- Aim of the task
Find the lines of data that contain the string "stopRunnerSet", then list them.

- Records provided
(** ** Live runners *)

Lemma remove_one_Permutation r l : r ∈ l → l ≡ₚ r :: remove_one r l.
Proof.
  induction l as [|x l IH]; simpl; [by intros ?%elem_of_nil|]. case_decide as E; [by subst|].
  intros [->|Hin]%elem_of_cons; [done|]. by rewrite (IH Hin) at 1; rewrite Permutation_swap.
Qed.

Lemma live_stopRunnerSet rs rest m : live m ≡ₚ rs ++ rest → live (stopRunnerSet rs m) ≡ₚ rest.
Proof.
  unfold stopRunnerSet. revert m. induction rs as [|r rs IH]; intros m Hl; [done|]. simpl.
  apply IH. simpl. assert (r ∈ live m) as Hin by (rewrite Hl; by left).
  apply remove_one_Permutation in Hin. rewrite Hin in Hl. by apply Permutation_cons_inv in Hl.
Qed.

Lemma live_start_runner r m :
  match start_runner r m with
  | (Ok _, m') => live m' = live m ++ [r]
  | (Err e, m') => live m' = live m
  end.
Proof.
  unfold start_runner. destruct (rn_kind r); try destruct (compileSourceIPMatcher _ _); try done;
    by destruct (net_start r (world m)) as [[?|] ?].
Qed.

(** Errors of starting a runner are not restart errors. *)
Definition plain_error (e : ManagerError) : Prop :=
  match e with RestartFailed _ _ => False | _ => True end.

- Result for this exercise
Lemma live_stopRunnerSet rs rest m : live m ≡ₚ rs ++ rest → live (stopRunnerSet rs m) ≡ₚ rest.
  unfold stopRunnerSet. revert m. induction rs as [|r rs IH]; intros m Hl; [done|]. simpl.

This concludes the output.